§ EXERCISE PROMPT
Look through the lines below and copy each one that includes "gmap".

§ DATASET
(* ===== verification/AgentCredits.v ===== *)
(** * Credits: forwarding without waiting for the disk
    (internal/agent/credits.go, lease_set.go, continuity.go, and the writer
    of state.go)

    A window of credit is reserved durably first and then spent from memory;
    what was spent of it is written back as progress.  The store is the
    durable state, the live windows and the log of events that reached the
    disk.  [credits] holds each live window once, under its identifier: the
    pools and the map of the source point to the same object, so a pool here
    is a list of identifiers.

    One function call reads the clock once, [now].  Whether the disk took an
    append, and whether a checkpoint was due and succeeded, is an argument
    [io]; whether the writer's queue had room is an argument too. *)

From S2P Require Import Prelude Tx GoStrings Calendar Rational Schema Quota AgentState.
From stdpp Require Import base gmap strings list sorting.
From Stdlib Require Import Ascii String.
Local Open Scope string_scope.
Local Open Scope Z_scope.

Record liveCredit := { LC_window : creditWindow; LC_used : Z; LC_last : Z; LC_closed : bool }.
Definition creditPoolKey : Type := string * bool.
Definition creditKey (rule : string) (up : bool) : creditPoolKey := (rule, up).
Definition tcpCreditIdleTimeout : Z := second.

Record Store := {
  state : diskState; failed : bool; fastFailed : bool; pauseTCPGrowth : bool; expandedCredits : bool;
  credits : gmap string liveCredit; creditPools : gmap creditPoolKey (list string);
  refilling : gset creditPoolKey; tcpCreditTargets : gmap creditPoolKey (Z * Z);
  prefetching : gmap string string; saved : diskState; log : list stateEvent
}.
Record stateRequest := {
  Rq_event : stateEvent; Rq_rule : Rule; Rq_until : Z; Rq_upload : bool; Rq_n : Z; Rq_prime : bool; Rq_size : Z
}.

Definition set_state (v : diskState) (s : Store) : Store :=
  {| state := v; failed := failed s; fastFailed := fastFailed s; pauseTCPGrowth := pauseTCPGrowth s;
     expandedCredits := expandedCredits s; credits := credits s; creditPools := creditPools s; refilling := refilling s;
     tcpCreditTargets := tcpCreditTargets s; prefetching := prefetching s; saved := saved s; log := log s |}.
Definition set_live (c : gmap string liveCredit) (p : gmap creditPoolKey (list string)) (s : Store) : Store :=
  {| state := state s; failed := failed s; fastFailed := fastFailed s; pauseTCPGrowth := pauseTCPGrowth s;
     expandedCredits := expandedCredits s; credits := c; creditPools := p; refilling := refilling s;
     tcpCreditTargets := tcpCreditTargets s; prefetching := prefetching s; saved := saved s; log := log s |}.
Definition set_targets (v : gmap creditPoolKey (Z * Z)) (s : Store) : Store :=
  {| state := state s; failed := failed s; fastFailed := fastFailed s; pauseTCPGrowth := pauseTCPGrowth s;
     expandedCredits := expandedCredits s; credits := credits s; creditPools := creditPools s; refilling := refilling s;
     tcpCreditTargets := v; prefetching := prefetching s; saved := saved s; log := log s |}.
Definition set_refilling (v : gset creditPoolKey) (s : Store) : Store :=
  {| state := state s; failed := failed s; fastFailed := fastFailed s; pauseTCPGrowth := pauseTCPGrowth s;
     expandedCredits := expandedCredits s; credits := credits s; creditPools := creditPools s; refilling := v;
     tcpCreditTargets := tcpCreditTargets s; prefetching := prefetching s; saved := saved s; log := log s |}.
(** The files: the checkpoint and the events logged after it. *)
Definition set_durable (c : diskState) (v : list stateEvent) (s : Store) : Store :=
  {| state := state s; failed := failed s; fastFailed := fastFailed s; pauseTCPGrowth := pauseTCPGrowth s;
     expandedCredits := expandedCredits s; credits := credits s; creditPools := creditPools s; refilling := refilling s;
     tcpCreditTargets := tcpCreditTargets s; prefetching := prefetching s; saved := c; log := v |}.
Definition set_failed (s : Store) : Store :=
  {| state := state s; failed := true; fastFailed := true; pauseTCPGrowth := pauseTCPGrowth s;
     expandedCredits := expandedCredits s; credits := credits s; creditPools := creditPools s; refilling := refilling s;
     tcpCreditTargets := tcpCreditTargets s; prefetching := prefetching s; saved := saved s; log := log s |}.
Definition set_expanded (v : bool) (s : Store) : Store :=
  {| state := state s; failed := failed s; fastFailed := fastFailed s; pauseTCPGrowth := pauseTCPGrowth s;
     expandedCredits := v; credits := credits s; creditPools := creditPools s; refilling := refilling s;
     tcpCreditTargets := tcpCreditTargets s; prefetching := prefetching s; saved := saved s; log := log s |}.

(** ** Continuity of rules (continuity.go) *)

Definition weightless (c : RouteCandidate) : RouteCandidate := {| RC_ID := RC_ID c; RC_Weight := 0; RC_Rest := RC_Rest c |}.
Definition sameExistingCandidates (a b : list RouteCandidate) : bool :=
  if bool_decide (a = []) || bool_decide (b = []) then bool_decide (a = b) else
  forallb (fun old => match List.find (fun next => String.eqb (RC_ID old) (RC_ID next)) b with
                      | Some next => bool_decide (weightless old = weightless next)
                      | None => false
                      end) a.

(** What of a rule does not concern its leases or routes. *)
Definition bare (r : Rule) : Rule :=
  {| R_ID := R_ID r; R_UserID := R_UserID r; R_Network := R_Network r; R_Enabled := R_Enabled r; R_UDP := R_UDP r;
     R_Lease := None; R_StandbyLease := None; R_LeasePipeline := false; R_Candidates := []; R_Rest := R_Rest r |}.
Definition sameForwardingRule (a b : Rule) : bool :=
  match R_Lease a, R_Lease b with
  | Some la, Some lb =>
      if negb (bool_decide (NL_Limits la = NL_Limits lb)) then false else
      if negb (sameExistingCandidates (R_Candidates a) (R_Candidates b)) then false else bool_decide (bare a = bare b)
  | _, _ => bool_decide (a = b)
  end.

Definition transientMeterError (e : error) : bool :=
  bool_decide (e = errLeaseUnavailable) || bool_decide (e = errSpoolFull) || bool_decide (e = errCreditUnavailable).

(** ** What a lease can still fund (state.go, lease_set.go) *)

Definition availableLocked (now : Z) (s : Store) (r : Rule) (until n : Z) : res unit :=
  if failed s then Err (ErrMsg "durable storage unavailable") else
  match R_Lease r with
  | None => Err errLeaseUnavailable
  | Some l =>
      if negb (now <? until) || negb (now <? NL_ExpiresAt l) then Err errLeaseUnavailable else
      if bool_decide (is_Some (Retired (state s) !! NL_ID l)) then Err errLeaseUnavailable else
      if lease_changed (state s) (Some l) then Err (ErrMsg "lease changed") else
      match validateLeaseCapacity (state s) [Some l] with
      | Err e => Err e
      | Ok _ =>
          let used := used_of (state s) (NL_ID l) in
          if (NL_Bytes l <=? 0) || (NL_Bytes l - used - creditLiability (Windows (state s)) (NL_ID l) <? n)
             || (NL_Bytes l <=? used)
          then Err errLeaseUnavailable else
          if MaxPendingRecords <=? spool (state s) then Err errSpoolFull else Ok tt
      end
  end.

Definition with_lease (r : Rule) (l : NodeLease) : Rule :=
  {| R_ID := R_ID r; R_UserID := R_UserID r; R_Network := R_Network r; R_Enabled := R_Enabled r; R_UDP := R_UDP r;
     R_Lease := Some l; R_StandbyLease := R_StandbyLease r; R_LeasePipeline := R_LeasePipeline r;
     R_Candidates := R_Candidates r; R_Rest := R_Rest r |}.
Definition with_limits_of (r : Rule) (l : NodeLease) : NodeLease :=
  match R_Lease r with
  | Some old => {| NL_ID := NL_ID l; NL_EntitlementID := NL_EntitlementID l; NL_ExpiresAt := NL_ExpiresAt l;
                   NL_Bytes := NL_Bytes l; NL_Limits := NL_Limits old |}
  | None => l
  end.
Definition is_ok (r : res unit) : bool := match r with Ok _ => true | Err _ => false end.
Definition spendingRuleLocked (now : Z) (s : Store) (r : Rule) (until n : Z) : Rule :=
  let candidates := flat_map (fun l => match l with Some l => [with_lease r (with_limits_of r l)] | None => [] end) (ruleLeases r) in
  match List.find (fun c => is_ok (availableLocked now s c until n)) candidates with
  | Some c => c
  | None => r
  end.

(** ** Spending from memory: [TryCreditCharge] *)

Definition matches_lease (now : Z) (r : Rule) (lease : string) : bool :=
  existsb (fun l => match l with Some l => String.eqb (NL_ID l) lease && (now <? NL_ExpiresAt l) | None => false end) (ruleLeases r).
Definition eligible (now : Z) (r : Rule) (c : liveCredit) : bool :=
  negb (LC_closed c) && matches_lease now r (W_LeaseID (LC_window c))
  && String.eqb (W_UserID (LC_window c)) (limitOwner r) && (now <? W_Until (LC_window c)).
Definition unspent (c : liveCredit) : Z := W_Capacity (LC_window c) - LC_used c.

(** Demand within a tenth of a second grows the next window fourfold. *)
Definition grown (now : Z) (c : liveCredit) (target : Z) : Z :=
  if (creditWindowSize <=? LC_used c) && (now - W_StartedAt (LC_window c) <? 100000000)
  then Z.max target (Z.min maxTCPCreditWindow (4 * W_Capacity (LC_window c))) else target.

Fixpoint survey (now : Z) (r : Rule) (adaptive : bool) (pool : list (string * liveCredit)) (target : Z)
  : list (string * liveCredit) * Z * Z * Z :=
  match pool with
  | [] => ([], 0, 0, target)
  | (id, c) :: pool =>
      if eligible now r c then
        let target := if adaptive then grown now c (Z.max target (W_Capacity (LC_window c))) else target in
        let '(l, remaining, spendable, target) := survey now r adaptive pool target in
        ((id, c) :: l, unspent c + remaining, (if 0 <? unspent c then 1 else 0) + spendable, target)
      else survey now r adaptive pool target
  end.

Definition spend_credit (now debit : Z) (c : liveCredit) : liveCredit :=
  {| LC_window := LC_window c; LC_used := LC_used c + debit;
     LC_last := if 0 <? debit then now else LC_last c; LC_closed := LC_closed c |}.

(** Debit the eligible windows in order until nothing is needed. *)
Fixpoint debit_all (now : Z) (adaptive : bool) (pool : list (string * liveCredit)) (needed spendable target : Z)
    (live : gmap string liveCredit) : gmap string liveCredit * Z * Z :=
  match pool with
  | [] => (live, spendable, target)
  | (id, c) :: pool =>
      let debit := Z.min needed (unspent c) in
      let c' := spend_credit now debit c in
      let target := if (0 <? debit) && adaptive then grown now c' target else target in
      let spendable := if (0 <? unspent c) && (LC_used c' =? W_Capacity (LC_window c)) then spendable - 1 else spendable in
      let live := <[id := c']> live in
      if needed - debit =? 0 then (live, spendable, target)
      else debit_all now adaptive pool (needed - debit) spendable target live
  end.

Definition pool_of (s : Store) (k : creditPoolKey) : list (string * liveCredit) :=
  flat_map (fun id => match credits s !! id with Some c => [(id, c)] | None => [] end) (default [] (creditPools s !! k)).

Definition credit_request (r : Rule) (until : Z) (up : bool) (n size : Z) : stateRequest :=
  {| Rq_event := empty_event "credit_reserve"; Rq_rule := r; Rq_until := until; Rq_upload := up; Rq_n := n;
     Rq_prime := false; Rq_size := size |}.

(** The result, the store and the refill put on the writer's queue. *)
Definition TryCreditCharge (now : Z) (queue : bool) (r : Rule) (until : Z) (up : bool) (n : Z) (s : Store)
  : res unit * Store * option stateRequest :=
  if n <? 0 then (Err (ErrMsg "negative charge"), s, None) else
  if fastFailed s then (Err (ErrMsg "durable storage unavailable"), s, None) else
  match R_Lease r with
  | None => (Err errLeaseUnavailable, s, None)
  | Some _ =>
      let capacity := foldl (fun m l => match l with Some l => Z.max m (NL_Bytes l) | None => m end) 0 (ruleLeases r) in
      if String.eqb (R_Network r) "tcp" && (capacity <? n) then (Err (ErrMsg "payload exceeds lease capacity"), s, None) else
      let k := creditKey (R_ID r) up in
      if negb (now <? until) then (Err errLeaseUnavailable, s, None) else
      let adaptive := String.eqb (R_Network r) "tcp" && negb (pauseTCPGrowth s) in
      let target := match tcpCreditTargets s !! k with
                    | Some (size, last) => if adaptive && (now - last <? tcpCreditIdleTimeout)
                                           then Z.max creditWindowSize size else creditWindowSize
                    | None => creditWindowSize
                    end in
      let '(pool, remaining, spendable, target) := survey now r adaptive (pool_of s k) target in
      let admitted := negb (bool_decide (pool.*1 = [])) && (n <=? remaining) in
      let '(live, spendable, target) :=
        if admitted then debit_all now adaptive pool n spendable target (credits s) else (credits s, spendable, target) in
      let remaining := if admitted then remaining - n else remaining in
      let s := set_live live (creditPools s) s in
      let s := if adaptive && admitted && (0 <? n) then set_targets (<[k := (target, now)]> (tcpCreditTargets s)) s else s in
      let refill := (negb admitted || (spendable <? 2)) && (remaining <? target) && negb (bool_decide (k ∈ refilling s)) in
      let s := if refill && queue then set_refilling ({[k]} ∪ refilling s) s else s in
      (if admitted then Ok tt else Err errCreditUnavailable, s,
       if refill && queue then Some (credit_request r until up n target) else None)
  end.

(** ** Progress of the live windows: [creditProgressLocked] *)

(** The leases a new configuration keeps spending from: a change of
    destination, owner or limits revokes the old windows. *)
Definition continued (old : Config) (c : Config) : list string :=
  flat_map (fun r => if R_Enabled r && usesCreditWindows r && match R_Lease r with Some _ => true | None => false end
                        && existsb (fun o => String.eqb (R_ID o) (R_ID r) && sameForwardingRule o r) (C_Rules old)
                     then lease_ids (ruleLeases r) else []) (C_Rules c).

§ ANSWER AREA
From stdpp Require Import base gmap strings list sorting.
  credits : gmap string liveCredit; creditPools : gmap creditPoolKey (list string);
  refilling : gset creditPoolKey; tcpCreditTargets : gmap creditPoolKey (Z * Z);
  prefetching : gmap string string; saved : diskState; log : list stateEvent
Definition set_live (c : gmap string liveCredit) (p : gmap creditPoolKey (list string)) (s : Store) : Store :=
Definition set_targets (v : gmap creditPoolKey (Z * Z)) (s : Store) : Store :=
    (live : gmap string liveCredit) : gmap string liveCredit * Z * Z :=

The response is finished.